WORK ORDER ▸
Beginning with the line that contains "cbn [negb is_nil" in the material below, print each line exactly until the line that contains "unfold stream_chat_response, construct." has been printed, then stop.
▼▼▼
(** C5, as amended.  A name that is not registered, in a registry that is
    not empty, resolves to the first registered name [k] and to the factory
    stored under it, wherever the chat resolves a name.  The direct chat
    without streaming builds that factory's client, invokes it and returns
    its reply, or the model error text naming [k].  The streaming chat runs
    exactly as it does for the name [k]: the direct stream relays the pieces
    of that client's [astream].  A chat through the agent without streaming
    resolves nothing: it builds no client and hands the agent the name as
    the client gave it. *)
Theorem C5_unknown_model_resolves_to_first_registered :
  forall (k : pystr) (f : model_factory) (rest : registry)
         (agt_graph_invoke : VaaniState.t -> pystr -> result agt_result)
         (uuid4 : pystr) (agent_polls : nat) (request : ChatRequest.t),
    dict_mem (ChatRequest.model request) ((k, f) :: rest) = false ->
    let MODEL_CLIENTS := (k, f) :: rest in
    let thread_id := or_uuid uuid4 (ChatRequest.thread_id request) in
    let conversation :=
      chat_langchain_messages (ChatRequest.messages request) in
    let failed (e : Exn.t) :=
      JSONResponse (ChatResponse.mk
        (assistant (py "I encountered an error with the " ++ k
                    ++ py " model: " ++ Exn.str e)) thread_id) in
    dict_get k MODEL_CLIENTS = Some f
    /\ (ChatRequest.stream request = false ->
        ChatRequest.use_agent request = false ->
        chat MODEL_CLIENTS agt_graph_invoke uuid4 agent_polls request
        = match f with
          | Exc e => ([Construct k], Return (failed e))
          | Ok client =>
              ([Construct k; Invoke k conversation],
               Return
                 match Client.invoke client conversation with
                 | Ok text =>
                     JSONResponse (ChatResponse.mk (assistant text)
                                     thread_id)
                 | Exc e => failed e
                 end)
          end)
    /\ (forall messages thread use_agent deep_research file_url,
        stream_chat_response MODEL_CLIENTS agt_graph_invoke agent_polls
          messages (ChatRequest.model request) thread use_agent
          deep_research file_url
        = stream_chat_response MODEL_CLIENTS agt_graph_invoke agent_polls
            messages k thread use_agent deep_research file_url)
    /\ (forall messages thread deep_research file_url,
        trace (stream_chat_response MODEL_CLIENTS agt_graph_invoke
                 agent_polls messages (ChatRequest.model request) thread
                 false deep_research file_url)
        = match f with
          | Exc e =>
              [Yield (status_event (py "Processing..."));
               Construct k;
               Yield (result_event (py "I encountered an error: "
                                    ++ Exn.str e) thread)]
          | Ok client =>
              match Client.astream client with
              | None =>
                  [Yield (status_event (py "Processing...")); Construct k]
              | Some astream =>
                  [Yield (status_event (py "Processing..."));
                   Construct k; Astream k messages]
                  ++ map Yield
                       (map (fun c => chunk_event c thread)
                            (relayed (fst (astream messages))))
                  ++ [Yield
                        match snd (astream messages) with
                        | None => done_event thread
                        | Some e =>
                            result_event
                              (py "I encountered an error with the " ++ k
                               ++ py " model: " ++ Exn.str e) thread
                        end]
              end
          end)
    /\ (ChatRequest.stream request = false ->
        ChatRequest.use_agent request = true ->
        trace (chat MODEL_CLIENTS agt_graph_invoke uuid4 agent_polls request)
        = [AgtInvoke
             (VaaniState.mk conversation (ChatRequest.file_url request) false
                (ChatRequest.deep_research request)
                (if ChatRequest.deep_research request
                 then Some (py "web_search_agent") else None)
                (ChatRequest.model request) 0%Z None)
             thread_id]).
Proof.
  intros k f rest agt uuid polls request Hmem R tid conversation failed.
  subst R tid conversation failed.
  split; [apply dict_get_first|]. split; [|split; [|split]].
  - intros Hs Ha. unfold chat. rewrite Hs, Ha, Hmem.
    cbn [negb is_nil first_key keys map fst]. run_monad. unfold construct.
    rewrite dict_get_first. run_monad.
    destruct f as [client|e]; run_monad; [|reflexivity].
    destruct (Client.invoke client _); run_monad; reflexivity.
  - intros messages tid ua dr fu.
    now apply stream_chat_response_fallback.
  - intros messages tid dr fu.
    rewrite (stream_chat_response_fallback _ _ _ _ _ _ _ _ _ _ _ Hmem).
    unfold stream_chat_response, construct.
    rewrite (dict_get_mem k _ f (dict_get_first k f rest)).
    cbn [negb]. run_monad. rewrite dict_get_first. run_monad.
    destruct f as [client|e]; run_monad; [|reflexivity].
    destruct (Client.astream client) as [astream|]; run_monad;
      [|reflexivity].
    destruct (astream messages) as [stream [e|]]; rewrite relay_loop_run;
      run_monad; cbn [fst snd]; rewrite ?app_nil_r; reflexivity.
  - intros Hs Ha. unfold chat. rewrite Hs, Ha. run_monad.
    destruct (agt _ _); reflexivity.
Qed.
▲▲▲
SOLVED PROBLEM ▸
    cbn [negb is_nil first_key keys map fst]. run_monad. unfold construct.
    rewrite dict_get_first. run_monad.
    destruct f as [client|e]; run_monad; [|reflexivity].
    destruct (Client.invoke client _); run_monad; reflexivity.
  - intros messages tid ua dr fu.
    now apply stream_chat_response_fallback.
  - intros messages tid dr fu.
    rewrite (stream_chat_response_fallback _ _ _ _ _ _ _ _ _ _ _ Hmem).
    unfold stream_chat_response, construct.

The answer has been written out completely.